As Tennessee and Neighboring Georgia Reopen, Coronavirus Cases in Tennessee Have Biggest One-Day Increase

The southern state of Tennessee saw its biggest one-day jump in new confirmed cases of the coronavirus on Sunday as the state's governor and neighboring Georgia move to reopen parts of their economies, despite significant concerns.

On Sunday, Tennessee reported 478 new confirmed cases of the coronavirus, a jump of 5.2 percent. According to The Tennessean, that's the highest number in new cases since the coronavirus pandemic began. In total, the state now has 9,667 confirmed cases of the novel virus. Meanwhile, Georgia saw just 37 new confirmed cases, bringing its statewide total to 23,481.

The spike in Tennessee's cases came as the state allowed restaurants to reopen for dine-in customers on Monday. However, restaurants will only be allowed to operate at 50 percent capacity. Additionally, retail stores will be allowed to reopen Wednesday, also operating at reduced capacity.

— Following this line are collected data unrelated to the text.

(** X15. Turning to an analyzable file. When the active editor becomes one
    whose document is analyzable, it becomes the provider's active editor,
    the stored outline is dropped and the analyzer is asked for the
    notifications of its file; the per-line map and the pending timers stay
    as they were. Until a notification for this file is taken, the tree has
    no top-level items and an update that was pending hides it; the next
    notification for this file is taken. *)
Theorem setTrackingFile_tracks (ed : VS.TextEditor) (st : State) :
  isAnalyzable env (VS.document ed) = true →
  exec (setTrackingFile env (Some ed)) st
  = set_flutterOutline None
      (set_activeEditor (Some ed)
         (set_effects
            (effects st ++ [ForceNotificationsFor (VS.fileName (VS.document ed))])
            st))
  ∧ getChildren env None (exec (setTrackingFile env (Some ed)) st)
    = (exec (setTrackingFile env (Some ed)) st, Normal [])
  ∧ update (exec (setTrackingFile env (Some ed)) st)
    = (UpdateSpec.hidden (exec (setTrackingFile env (Some ed)) st), Normal tt)
  ∧ (∀ n, AS.file n = VS.fileName (VS.document ed) →
       flutterOutline (exec (onFlutterOutline n)
                         (exec (setTrackingFile env (Some ed)) st)) = Some n).
Proof.
  intros Ha.
  assert (exec (setTrackingFile env (Some ed)) st
          = set_flutterOutline None
              (set_activeEditor (Some ed)
                 (set_effects
                    (effects st
                     ++ [ForceNotificationsFor (VS.fileName (VS.document ed))])
                    st))) as Hexec.
  { unfold setTrackingFile. by rewrite Ha. }
  split; [done|]. rewrite Hexec. split; [done|]. split.
  - by apply update_no_outline.
  - intros n Hfile. unfold onFlutterOutline. unfold_monad.
    rewrite bool_decide_eq_true_2 by done.
    unfold clearTimeout, setTimeout. unfold_setters.
    by destruct (updateTimeout st); unfold_monad.
Qed.

(** X16. The per-line map outlives a change of editor. After the active
    editor has changed to an analyzable one, a selection change still looks
    up the nodes that were filed for the previous editor, with the offsets
    of the new document: it reveals the first node filed under the cursor's
    line whose range strictly contains that offset. *)
Theorem setTrackingFile_keeps_nodes (ed : VS.TextEditor) (st : State)
    (e : VS.TextEditorSelectionChangeEvent) (s : VS.Range) (rest : list VS.Range) :
  isAnalyzable env (VS.document ed) = true →
  VS.selections e = s :: rest →
  treeNodesByLine (exec (setTrackingFile env (Some ed)) st) = treeNodesByLine st
  ∧ onDidChangeTextEditorSelection e (exec (setTrackingFile env (Some ed)) st)
    = match SelectionSpec.revealed st ed (VS.start s) with
      | Some item =>
          (set_effects
             (effects (exec (setTrackingFile env (Some ed)) st) ++ [Reveal item])
             (exec (setTrackingFile env (Some ed)) st),
           Normal tt)
      | None => (exec (setTrackingFile env (Some ed)) st, Normal tt)
      end.
Proof.
  intros Ha Hsel.
  assert (treeNodesByLine (exec (setTrackingFile env (Some ed)) st)
          = treeNodesByLine st
          ∧ activeEditor (exec (setTrackingFile env (Some ed)) st) = Some ed)
    as [Hmap Hed].
  { unfold setTrackingFile. by rewrite Ha. }
  split; [done|].
  rewrite (onDidChangeTextEditorSelection_reveals e s rest _ ed Hsel Hed).
  unfold SelectionSpec.revealed. by rewrite Hmap.
Qed.
Lemma tables_ok_users (us' : list User.t) :
  (forall i, i ∈ User.id <$> us -> i ∈ User.id <$> us') ->
  tables_ok us' rs ps ms q.
Proof.
  destruct Hok as (Hp & Hm & Hr & Hone). intros Hsub. repeat split.
  - by apply Hp.
  - by apply Hsub, Hp.
  - by apply Hm.
  - by apply Hsub, Hm.
  - by apply Hsub, Hr.
  - by apply Hr.
  - apply Hone.
Qed.

Lemma tables_ok_rooms (rs' : list Room.t) (q' : Z) :
  (forall i, i ∈ Room.id <$> rs -> i ∈ Room.id <$> rs') ->
  (forall r, r ∈ rs' -> Room.createdBy r ∈ User.id <$> us /\ Room.id r < q') ->
  tables_ok us rs' ps ms q'.
Proof.
  destruct Hok as (Hp & Hm & Hr & Hone). intros Hsub Hnew. repeat split.
  - by apply Hsub, Hp.
  - by apply Hp.
  - by apply Hsub, Hm.
  - by apply Hm.
  - by apply Hnew.
  - by apply Hnew.
  - apply Hone.
Qed.

Lemma tables_ok_filter_participants (keep : RoomParticipant.t -> Prop)
    `{forall p, Decision (keep p)} :
  tables_ok us rs (filter keep ps) ms q.
Proof.
  destruct Hok as (Hp & Hm & Hr & Hone). repeat split.
  - apply Hp. by apply list_elem_of_filter in H0 as [_ ?].
  - apply Hp. by apply list_elem_of_filter in H0 as [_ ?].
  - by apply Hm.
  - by apply Hm.
  - by apply Hr.
  - by apply Hr.
  - intros roomId userId. etrans; [|apply (Hone roomId userId)].
    apply length_filter_filter.
Qed.

Lemma tables_ok_update_participants (f : RoomParticipant.t -> RoomParticipant.t) :
  (forall p, RoomParticipant.roomId (f p) = RoomParticipant.roomId p) ->
  (forall p, RoomParticipant.userId (f p) = RoomParticipant.userId p) ->
  tables_ok us rs (f <$> ps) ms q.
Proof.
  destruct Hok as (Hp & Hm & Hr & Hone). intros Hroom Huser. repeat split.
  - apply list_elem_of_fmap in H as (p0 & -> & Hin). rewrite Hroom. by apply Hp.
  - apply list_elem_of_fmap in H as (p0 & -> & Hin). rewrite Huser. by apply Hp.
  - by apply Hm.
  - by apply Hm.
  - by apply Hr.
  - by apply Hr.
  - intros roomId userId. rewrite length_filter_fmap; [apply Hone|].
    intros p. by rewrite Hroom, Huser.
Qed.

Lemma tables_ok_add_participant (row : RoomParticipant.t) :
  RoomParticipant.roomId row ∈ Room.id <$> rs ->
  RoomParticipant.userId row ∈ User.id <$> us ->
  filter (fun p => RoomParticipant.roomId p = RoomParticipant.roomId row
                   ∧ RoomParticipant.userId p = RoomParticipant.userId row) ps = [] ->
  tables_ok us rs (ps ++ [row]) ms q.
Proof.
  destruct Hok as (Hp & Hm & Hr & Hone). intros Hroom Huser Hnew. repeat split.
  - apply elem_of_app in H as [Hin|Hrow%list_elem_of_singleton];
      [by apply Hp | by subst].
  - apply elem_of_app in H as [Hin|Hrow%list_elem_of_singleton];
      [by apply Hp | by subst].
  - by apply Hm.
  - by apply Hm.
  - by apply Hr.
  - by apply Hr.
  - intros roomId userId. rewrite filter_app, length_app.
    rewrite filter_cons, filter_nil. case_decide as Hrow; simpl.
    + destruct Hrow as [<- <-]. rewrite Hnew. simpl. lia.
    + specialize (Hone roomId userId). lia.
Qed.

Lemma tables_ok_filter_messages (keep : Message.t -> Prop)
    `{forall m, Decision (keep m)} :
  tables_ok us rs ps (filter keep ms) q.
Proof.
  destruct Hok as (Hp & Hm & Hr & Hone). repeat split.
  - by apply Hp.
  - by apply Hp.
  - apply Hm. by apply list_elem_of_filter in H0 as [_ ?].
  - apply Hm. by apply list_elem_of_filter in H0 as [_ ?].
  - by apply Hr.
  - by apply Hr.
  - apply Hone.
Qed.

Lemma tables_ok_add_message (row : Message.t) :
  Message.roomId row ∈ Room.id <$> rs ->
  Message.senderId row ∈ User.id <$> us ->
  tables_ok us rs ps (ms ++ [row]) q.
Proof.
  destruct Hok as (Hp & Hm & Hr & Hone). intros Hroom Huser. repeat split.
  - by apply Hp.
  - by apply Hp.
  - apply elem_of_app in H as [Hin|Hrow%list_elem_of_singleton];
      [by apply Hm | by subst].
  - apply elem_of_app in H as [Hin|Hrow%list_elem_of_singleton];
      [by apply Hm | by subst].
  - by apply Hr.
  - by apply Hr.
  - apply Hone.
Qed.

Lemma tables_ok_remove_user (id : Z) :
  (forall p, p ∈ ps -> RoomParticipant.userId p ≠ id) ->
  (forall m, m ∈ ms -> Message.senderId m ≠ id) ->
  (forall r, r ∈ rs -> Room.createdBy r ≠ id) ->
  tables_ok (filter (fun u => User.id u ≠ id) us) rs ps ms q.
Proof.
  destruct Hok as (Hp & Hm & Hr & Hone). intros Hnp Hnm Hnr.
  assert (forall i, i ≠ id -> i ∈ User.id <$> us ->
                    i ∈ User.id <$> filter (fun u => User.id u ≠ id) us) as Hkeep.
  { intros i Hne (u & -> & Hu)%list_elem_of_fmap.
    apply list_elem_of_fmap. exists u. split; [done|].
    by apply list_elem_of_filter. }
  repeat split.
  - by apply Hp.
  - apply Hkeep; [by apply Hnp | by apply Hp].
  - by apply Hm.
  - apply Hkeep; [by apply Hnm | by apply Hm].
  - apply Hkeep; [by apply Hnr | by apply Hr].
  - by apply Hr.
  - apply Hone.
Qed.
End Tables.

(** A store with the same tables and a room sequence that has not gone
    back is as sound as the one it comes from. *)
Lemma store_ok_same_tables (s s' : Store) :
  users s' = users s -> rooms s' = rooms s ->
  roomParticipants s' = roomParticipants s -> messages s' = messages s ->
  rooms_id_seq s <= rooms_id_seq s' ->
  Inv.store_ok s -> Inv.store_ok s'.
Proof.
  intros Hu Hr Hp Hm Hseq Hok%store_ok_tables. apply store_ok_tables.
  rewrite Hu, Hp, Hm. rewrite Hr.
  apply (tables_ok_rooms _ _ _ _ _ Hok); [done|].
  intros r Hin. destruct Hok as (_ & _ & Hrooms & _).
  destruct (Hrooms r Hin). split; [done | lia].
Qed.

Lemma fmap_id_preserved {A} (key : A -> Z) (f : A -> A) (l : list A) :
  (forall x, key (f x) = key x) -> key <$> (f <$> l) = key <$> l.
Proof.
  intros Hf. induction l as [|x l IH]; [done|].
  rewrite !fmap_cons, Hf. by f_equal.
Qed.

(** Reads the tables of the store a call leaves. *)
Ltac tables_of_state :=
  cbv beta iota zeta delta
    [storage.updateUser storage.setUserRole storage.setRoomActive
     storage.leaveRoom storage.updateParticipantLanguage
     mbind M_bind modify gets mret M_ret state_of];
  apply store_ok_tables;
  cbn [users rooms roomParticipants messages rooms_id_seq
       Db.set_users Db.set_rooms Db.set_roomParticipants Db.set_messages
       state_of Db.next_user_id Db.next_room_id Db.next_participant_id
       Db.next_message_id].

Lemma createUser_store_ok data hashedPassword (s : Store) :
  Inv.store_ok s -> Inv.store_ok (state_of (storage.createUser data hashedPassword s)).
Proof.
  intros Hok. unfold storage.createUser, Db.insert_user. monad_simpl.
  repeat case_bool_decide; simpl;
    try (by apply (store_ok_same_tables s)).
  tables_of_state. apply store_ok_tables in Hok.
  apply (tables_ok_users _ _ _ _ _ Hok). intros i Hi.
  rewrite fmap_app. apply elem_of_app. by left.
Qed.

Lemma updateUser_store_ok id data (s : Store) :
  Inv.store_ok s -> Inv.store_ok (state_of (storage.updateUser id data s)).
Proof.
  intros Hok%store_ok_tables. tables_of_state.
  apply (tables_ok_users _ _ _ _ _ Hok). intros i Hi.
  rewrite fmap_id_preserved; [done|]. intros u. by case_decide.
Qed.

Lemma setUserRole_store_ok userId role (s : Store) :
  Inv.store_ok s -> Inv.store_ok (state_of (storage.setUserRole userId role s)).
Proof.
  intros Hok%store_ok_tables. tables_of_state.
  apply (tables_ok_users _ _ _ _ _ Hok). intros i Hi.
  rewrite fmap_id_preserved; [done|]. intros u. by case_decide.
Qed.

Lemma setRoomActive_store_ok roomId isActive (s : Store) :
  Inv.store_ok s -> Inv.store_ok (state_of (storage.setRoomActive roomId isActive s)).
Proof.
  intros Hok%store_ok_tables. tables_of_state.
  apply (tables_ok_rooms _ _ _ _ _ Hok).
  - intros i Hi. rewrite fmap_id_preserved; [done|]. intros r. by case_decide.
  - intros r (r0 & -> & Hin)%list_elem_of_fmap.
    destruct Hok as (_ & _ & Hrooms & _). destruct (Hrooms r0 Hin).
    by case_decide.
Qed.

Lemma leaveRoom_store_ok roomId userId (s : Store) :
  Inv.store_ok s -> Inv.store_ok (state_of (storage.leaveRoom roomId userId s)).
Proof.
  intros Hok%store_ok_tables. tables_of_state.
  by apply tables_ok_filter_participants.
Qed.

Lemma updateParticipantLanguage_store_ok roomId userId language (s : Store) :
  Inv.store_ok s ->
  Inv.store_ok (state_of (storage.updateParticipantLanguage roomId userId language s)).
Proof.
  intros Hok%store_ok_tables. tables_of_state.
  apply (tables_ok_update_participants _ _ _ _ _ Hok); intros p; by case_decide.
Qed.

Lemma joinRoom_store_ok roomId userId language (s : Store) :
  Inv.store_ok s -> Inv.store_ok (state_of (storage.joinRoom roomId userId language s)).
Proof.
  intros Hok.
  destruct (storage.membership s roomId userId) as [|p rest] eqn:Hm.
  - rewrite joinRoom_fresh by done.
    destruct (insert_participant_cases roomId userId (default "en" language) s)
      as [(Hr & Hu & ->)|(_ & e & ->)].
    + tables_of_state. apply store_ok_tables in Hok.
      by apply (tables_ok_add_participant _ _ _ _ _ Hok).
    + by apply (store_ok_same_tables s).
  - by rewrite (joinRoom_existing s _ _ _ p rest).
Qed.

Lemma createMessage_store_ok roomId senderId content messageType originalLanguage
    translatedContent (s : Store) :
  Inv.store_ok s ->
  Inv.store_ok (state_of (storage.createMessage roomId senderId content messageType
                            originalLanguage translatedContent s)).
Proof.
  intros Hok. unfold storage.createMessage.
  destruct (insert_message_cases roomId senderId content (default "text" messageType)
              originalLanguage translatedContent s)
    as [(Hr & Hu & ->)|(_ & e & ->)].
  - tables_of_state. apply store_ok_tables in Hok.
    by apply (tables_ok_add_message _ _ _ _ _ Hok).
  - by apply (store_ok_same_tables s).
Qed.

Lemma createRoom_store_ok name createdBy languages random (s : Store) :
  Inv.store_ok s ->
  Inv.store_ok (state_of (storage.createRoom name createdBy languages random s)).
Proof.
  intros Hok.
  destruct (createRoom_cases name createdBy languages random s)
    as [(_ & _ & Hu & ->)|(_ & e & ->)].
  - pose proof (no_membership_of_next_room s createdBy Hok) as Hnew.
    tables_of_state. apply store_ok_tables in Hok.
    apply tables_ok_add_participant.
    + apply (tables_ok_rooms _ _ _ _ _ Hok).
      * intros i Hi. rewrite fmap_app. apply elem_of_app. by left.
      * intros r [Hin|Hrow%list_elem_of_singleton]%elem_of_app.
        -- destruct Hok as (_ & _ & Hrooms & _). destruct (Hrooms r Hin).
           split; [done | lia].
        -- subst r. cbn. split; [done | lia].
    + cbn. rewrite fmap_app. apply elem_of_app. right.
      by apply list_elem_of_singleton.
    + done.
    + exact Hnew.
  - apply (store_ok_same_tables s); try done. cbn. lia.
Qed.

Lemma deleteUser_store_ok id (s : Store) :
  Inv.store_ok s -> Inv.store_ok (state_of (storage.deleteUser id s)).
Proof.
  intros Hok%store_ok_tables.
  assert (tables_ok (users s) (rooms s)
            (filter (fun p => RoomParticipant.userId p ≠ id) (roomParticipants s))
            (filter (fun m => Message.senderId m ≠ id) (messages s))
            (rooms_id_seq s)) as Hok2.
  { apply tables_ok_filter_messages. by apply tables_ok_filter_participants. }
  unfold storage.deleteUser, Db.delete_user, Db.user_exists. monad_simpl.
  destruct (decide (id ∈ User.id <$> users s)) as [Huser|Huser].
  - rewrite (bool_decide_eq_true_2 _ Huser). simpl.
    destruct (decide (id ∈ Room.createdBy <$> rooms s)) as [Hcreator|Hcreator].
    { rewrite (bool_decide_eq_true_2 _ Hcreator). simpl.
      tables_of_state. exact Hok2. }
    rewrite (bool_decide_eq_false_2 _ Hcreator). simpl.
    destruct (decide (id ∈ Message.senderId
                            <$> filter (fun m => Message.senderId m ≠ id) (messages s)))
      as [Hsender|Hsender].
    { rewrite (bool_decide_eq_true_2 _ Hsender). simpl.
      tables_of_state. exact Hok2. }
    rewrite (bool_decide_eq_false_2 _ Hsender). simpl.
    tables_of_state.
    apply tables_ok_remove_user.
    + by apply tables_ok_filter_participants.
    + intros p [_ Hp]%list_elem_of_filter.
      by apply list_elem_of_filter in Hp as [Hne _].
    + intros m Hm. by apply list_elem_of_filter in Hm as [Hne _].
    + intros r Hr Heq. apply Hcreator. apply list_elem_of_fmap. eauto.
  - rewrite (bool_decide_eq_false_2 _ Huser). simpl.
    tables_of_state.
    apply tables_ok_remove_user.
    + by apply tables_ok_filter_participants.
    + intros p [_ Hp]%list_elem_of_filter.
      by apply list_elem_of_filter in Hp as [Hne _].
    + intros m Hm. by apply list_elem_of_filter in Hm as [Hne _].
    + intros r Hr Heq. apply Huser. rewrite <- Heq.
      destruct Hok as (_ & _ & Hrooms & _). by destruct (Hrooms r Hr).
Qed.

Tennessee coronavirus testing
General view of a drive-thru coronavirus (Covid-19) testing site on April 18 in Springfield, Tennessee. Brett Carlsen/Getty

"We expect businesses to accept the 'pledge,' so we don't have to make a mandate. The pledge allows guidelines for workers and consumers. We feel confident in the community's response," Tennessee Governor Bill Lee, a Republican, said last week at a news conference to announce the steps to begin reopening.

In Georgia, Governor Brian Kemp, a Republican, has pushed forward with reopening some businesses despite significant criticism from mayors across his state and concern expressed by President Donald Trump.

Georgia's movie theaters and dine-in restaurants were allowed to reopen Monday, although they were required to have social distancing guidelines in place. Other businesses, including barbershops, gyms, tattoo shops and nail salons, were allowed to begin seeing customers on Friday.

"I think it's too soon," Trump said last Wednesday when he was asked about Kemp's decision to re-open some businesses. The next day, the president reiterated his criticism of the Republican governor, saying: "I was not happy with Brian Kemp. I will tell you that."

In a Friday tweet, he again emphasized that he did not support the Georgia leader's decision.

"I (or @VP) never gave Governor Brian Kemp an OK on those few businesses outside of the Guidelines. FAKE NEWS! Spas, beauty salons, tattoo parlors, & barber shops should take a little slower path, but I told the Governor to do what is right for the great people of Georgia (& USA)!" the president wrote.

Health experts and other lawmakers have raised concerns about states moving to reopen too quickly because if the coronavirus is still spreading rapidly, people going out and interacting with others could lead to a spike in new infections.

Under the guidelines laid out for governors by the White House Coronavirus Task Force, states should see a decline in new cases and deaths for at least 14 days before they begin reopening their economies. Additionally, they should demonstrate that they have robust testing in place, as well as the ability to trace new infections to curb the spread of the virus.

While some conservatives have held protests against stay-at-home orders across the country, the majority of Americans, according to multiple polls, support the stringent social distancing measures. Surveys have shown that majorities of Democrats, Republicans and independents are more concerned that their governors will move too quickly to reopen, not too slowly.